We all share the same basic blueprint for life. All human beings are 99.9% identical in their genetic makeup. But there are subtle variations in our genes that make us individuals. Whilst most of these variations are harmless, sometimes a gene has a difference that means the protein it produces does not work as well as it should. If this protein plays an important role in keeping cells healthy then it may result in someone being at higher risk of developing certain health conditions.

Researchers are still piecing together the genetic and environmental causes of Parkinson’s, but research has already identified small changes in certain genes that may increase someone’s risk of developing Parkinson’s. Although these changes are rare, research is underway to develop treatments that could specifically target the problems associated with these small genetic changes.

Does ethnicity play a role in the likelihood of someone having these specific genetic changes?

More research is needed to properly answer this question, but there have been some large genetic studies that have looked to identify specific genetic variations related to Parkinson’s in people of European and Asian ethnicities. The research highlighted some genetic similarities and differences between these populations. For example, European and Asian populations both had similar variations in the LRRK2 gene. Changes in this gene are the most common genetic cause of Parkinson’s. One observed difference was that Asian populations did not have the variations in the MAPT gene that are seen in European populations. The MAPT gene codes for the production of the tau protein, which has been found in higher levels in people with Parkinson’s and Alzheimer’s.

However, these large genetic studies have not been carried out in populations of people from African, South American, South Asian or Middle Eastern backgrounds. We need to conduct these studies so we can better understand the role of genetic variations in people with Parkinson’s from a range of ethnicities.

Healthcare inequalities

Racial bias is systemic in the UK and our health services are no exception to this. People’s experience of Parkinson’s will be affected by wider inequalities in healthcare.

So far, the only studies comparing healthcare inequalities in Parkinson’s have been conducted in the USA. These studies found that people with Parkinson’s from minority ethnic backgrounds were less likely to receive a timely diagnosis or get specialist care from a neurologist. Several studies have also shown that Black people with Parkinson’s have a higher mortality rate. 
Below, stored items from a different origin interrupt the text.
(** [down_heap] on a whole array: it terminates within the fuel, permutes, and
    restores the heap. *)
Lemma down_heap_spec fuel s d i :
  (s ≤ i < length d)%nat → (length d - i ≤ fuel)%nat → heap_except s i d →
  ∃ d', down_heap cmp fuel f d i (length d) = Some d' ∧ d' ≡ₚ d ∧ heap_from s d'.
Proof.
  revert d i. induction fuel as [|fuel IH]; intros d i Hi Hfuel Hex; [lia|].
  cbn [down_heap]. unfold left_idx. set (left := (2 * i + 1)%nat).
  destruct (Nat.leb_spec (length d) left) as [Hnl|Hl].
  { exists d. split_and!; [done|done|]. intros j c x y Hj Hc Hx Hy.
    destruct (decide (j = i)) as [->|]; [|by apply (proj1 Hex j c)].
    apply lookup_lt_Some in Hy. unfold child_of in Hc. subst left. lia. }
  destruct (lookup_lt_is_Some_2 d i ltac:(lia)) as [x Hx]. destruct (lookup_lt_is_Some_2 d left Hl) as [xl Hxl].
  rewrite Hx, Hxl. cbn [mbind option_bind]. set (next0 := if cmp f x xl <? 0 then left else i).
  (* the larger of the node and its left child *)
  assert (H0 : ∃ x0, d !! next0 = Some x0 ∧ le x x0 ∧ le xl x0 ∧ (next0 = i ∨ next0 = left)).
  { subst next0. destruct (Z.ltb_spec (cmp f x xl) 0).
    - exists xl. split_and!; [done|by apply cmp_lt|apply le_refl|by right].
    - exists x. split_and!; [done|apply le_refl|by apply cmp_ge|by left]. }
  destruct H0 as (x0 & Hx0 & Hxx0 & Hlx0 & Hn0).
  assert (H1 : ∃ next x1, (if (left + 1 <? length d)%nat then
              xn ← d !! next0; xr ← d !! (left + 1)%nat; Some (if cmp f xn xr <? 0 then (left + 1)%nat else next0)
            else Some next0) = Some next ∧ d !! next = Some x1 ∧ le x x1 ∧
            (∀ c y, child_of i c → d !! c = Some y → le y x1) ∧ (next = i ∨ child_of i next)).
  { destruct (Nat.ltb_spec (left + 1) (length d)) as [Hr|Hr].
    - destruct (lookup_lt_is_Some_2 d (left + 1) Hr) as [xr Hxr]. rewrite Hx0, Hxr. cbn [mbind option_bind].
      destruct (Z.ltb_spec (cmp f x0 xr) 0) as [Hlt|Hge].
      + apply cmp_lt in Hlt. exists (left + 1)%nat, xr. split_and!; [done|done|by apply (le_trans x x0 xr)| |right; unfold child_of; subst left; lia].
        intros c y [->| ->] Hy; fold left in Hy; [assert (y = xl) as -> by congruence; by apply (le_trans xl x0 xr)|].
        replace (2 * i + 2)%nat with (left + 1)%nat in Hy by (subst left; lia). assert (y = xr) as -> by congruence. apply le_refl.
      + apply cmp_ge in Hge. exists next0, x0. split_and!; [done|done|done| |destruct Hn0 as [E| E]; rewrite E; [by left|right; by left]].
        intros c y [->| ->] Hy; fold left in Hy; [by assert (y = xl) as -> by congruence|].
        replace (2 * i + 2)%nat with (left + 1)%nat in Hy by (subst left; lia). by assert (y = xr) as -> by congruence.
    - exists next0, x0. split_and!; [done|done|done| |destruct Hn0 as [E| E]; rewrite E; [by left|right; by left]].
      intros c y [->| ->] Hy; fold left in Hy; [by assert (y = xl) as -> by congruence|].
      apply lookup_lt_Some in Hy. subst left. lia. }
  destruct H1 as (next & x1 & -> & Hx1 & Hxx1 & Hmax & Hnext). cbn [mbind option_bind].
  destruct (Nat.eqb_spec i next) as [<-|Hne].
  { exists d. split_and!; [done|done|]. assert (x1 = x) as -> by congruence.
    intros j c a b Hj Hc Ha Hb. destruct (decide (j = i)) as [->|]; [|by apply (proj1 Hex j c)].
    assert (a = x) as -> by congruence. by eapply Hmax. }
  destruct Hnext as [->|Hnext]; [done|]. rewrite Hx1. cbn [mbind option_bind].
  set (d2 := <[next := x]> (<[i := x1]> d)).
  assert (Hlen : length d2 = length d) by (subst d2; by rewrite !length_insert).
  assert (Hnl : (next < length d)%nat) by by eapply lookup_lt_Some.
  destruct (IH d2 next) as (d' & E & Hp & Hh); [unfold child_of in Hnext; lia|unfold child_of in Hnext; lia|eapply heap_swap; [lia|exact Hex|exact Hnext|exact Hx|exact Hx1|exact Hxx1|exact Hmax]|].
  rewrite Hlen in E. exists d'. split_and!; [done| |done].
  rewrite Hp. by apply Permutation_insert_swap.
Qed.

(** It only looks at the first [n] elements. *)
Lemma down_heap_frame fuel d v i n :
  (n ≤ length d)%nat → (i < n)%nat →
  down_heap cmp fuel f (d ++ v) i n = (λ d', d' ++ v) <$> down_heap cmp fuel f d i n.
Proof.
  revert d i. induction fuel as [|fuel IH]; intros d i Hn Hi; [done|]. cbn [down_heap]. unfold left_idx.
  destruct (Nat.leb_spec n (2 * i + 1)); [done|].
  rewrite (lookup_app_l d v i), (lookup_app_l d v (2 * i + 1)) by lia.
  destruct (d !! i) as [x|] eqn:Hx; [cbn [mbind option_bind]|done].
  destruct (d !! (2 * i + 1)%nat) as [xl|]; [cbn [mbind option_bind]|done]. set (next0 := if _ : bool then _ else i).
  assert (Hn0 : (next0 < n)%nat) by (subst next0; destruct (_ <? _); lia). clearbody next0.
  rewrite (lookup_app_l d v next0) by lia.
  destruct (Nat.ltb_spec (2 * i + 1 + 1) n).
  - rewrite (lookup_app_l d v (2 * i + 1 + 1)) by lia. destruct (d !! next0) as [x0|]; [cbn [mbind option_bind]|done].
    destruct (d !! (2 * i + 1 + 1)%nat) as [xr|]; [cbn [mbind option_bind]|done].
    set (next := if _ : bool then _ else next0). assert (Hnx : (next < n)%nat) by (subst next; destruct (cmp f x0 xr <? 0); lia).
    destruct (i =? next)%nat; [done|]. cbn [mbind option_bind].
    rewrite (lookup_app_l d v next) by lia. destruct (d !! next) as [xn|]; [|done]. cbn [mbind option_bind].
    rewrite insert_app_l, insert_app_l by (rewrite ?length_insert; lia). apply IH; [by rewrite !length_insert|done].
  - cbn [mbind option_bind]. destruct (i =? next0)%nat; [done|]. cbn [mbind option_bind].
    rewrite (lookup_app_l d v next0) by lia. destruct (d !! next0) as [xn|]; [|done]. cbn [mbind option_bind].
    rewrite insert_app_l, insert_app_l by (rewrite ?length_insert; lia). apply IH; [by rewrite !length_insert|done].
Qed.
Lemma down_heap_length fuel d i n d' : down_heap cmp fuel f d i n = Some d' → length d' = length d.
Proof.
  revert d i. induction fuel as [|fuel IH]; intros d i; [done|]. cbn [down_heap].
  destruct (n <=? left_idx i)%nat; [by intros [= ->]|].
  destruct (d !! i) as [x|]; [cbn [mbind option_bind]|done].
  destruct (d !! left_idx i) as [xl|]; [cbn [mbind option_bind]|done].
  match goal with |- ?m ≫= _ = _ → _ => destruct m as [next|] end; [|done].
  cbn [mbind option_bind]. destruct (i =? next)%nat; [by intros [= ->]|]. cbn [mbind option_bind].
  destruct (d !! next) as [xn|]; [cbn [mbind option_bind]|done]. intros E%IH. by rewrite E, !length_insert.
Qed.

Lemma build_heap_frame k d v :
  (k ≤ length d)%nat → build_heap cmp f (d ++ v) k (length d) = (λ d', d' ++ v) <$> build_heap cmp f d k (length d).
Proof.
  revert d. induction k as [|k IH]; intros d Hk; [done|]. cbn [build_heap]. rewrite down_heap_frame by lia.
  destruct (down_heap cmp (length d) f d k (length d)) as [d1|] eqn:E; [|done].
  cbn [fmap option_fmap option_map mbind option_bind]. apply down_heap_length in E. rewrite <- E. apply IH. lia.
Qed.

Lemma pop_heap_frame i d v :
  (i < length d)%nat → pop_heap cmp f (d ++ v) i = (λ d', d' ++ v) <$> pop_heap cmp f d i.
Proof.
  revert d. induction i as [|i IH]; intros d Hi; [done|]. cbn [pop_heap].
  rewrite (lookup_app_l d v 0), (lookup_app_l d v (S i)) by lia.
  destruct (d !! 0%nat) as [t|]; [cbn [mbind option_bind]|done].
  destruct (d !! S i) as [x|]; [cbn [mbind option_bind]|done].
  rewrite insert_app_l, insert_app_l by (rewrite ?length_insert; lia).
  rewrite down_heap_frame by (rewrite ?length_insert; lia).
  destruct (down_heap _ _ _ _ _ _) as [d1|] eqn:E; [|done].
  cbn [fmap option_fmap option_map mbind option_bind]. apply down_heap_length in E. rewrite !length_insert in E.
  apply IH. lia.
Qed.

Lemma build_heap_spec k d :
  (k ≤ length d)%nat → heap_from k d →
  ∃ d', build_heap cmp f d k (length d) = Some d' ∧ d' ≡ₚ d ∧ heap_from 0 d'.
Proof.
  revert d. induction k as [|k IH]; intros d Hk Hh; [by exists d|]. cbn [build_heap].
  destruct (down_heap_spec (length d) k d k) as (d1 & E & Hp & Hh1); [lia|lia|by apply heap_except_start|].
  rewrite E. cbn [mbind option_bind]. assert (Hl : length d1 = length d) by by apply Permutation_length.
  destruct (IH d1) as (d2 & E2 & Hp2 & Hh2); [lia|done|]. rewrite Hl in E2. exists d2. split_and!; [done| |done].
  by rewrite Hp2.
Qed.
Although the USA may have greater healthcare inequalities than the UK, in part because of a lack of a national health service, we know that health inequalities exist in the UK as well. People from ethnic minority backgrounds are more likely to work in low-paid roles, live in crowded housing and experience poverty in the UK. It’s important to acknowledge the negative impact that poverty has on health outcomes.

Read more about healthcare inequalities on the Charity So White website.

It’s clear that a lot more research is needed to understand the role that ethnicity plays in Parkinson’s. Clinical trials need to be more ethnically diverse, which relies on the research community making studies more accessible to people from different backgrounds. 

In the future, Parkinson’s UK will be asking researchers to report on the characteristics of the participants they recruit to take part in their studies. It is vital that we design research studies that are relevant, interesting and accessible to those currently underrepresented in clinical studies: a crucial part of this is working with people from these backgrounds to design the studies in the first place. We are determined to make research work for everyone affected by Parkinson’s.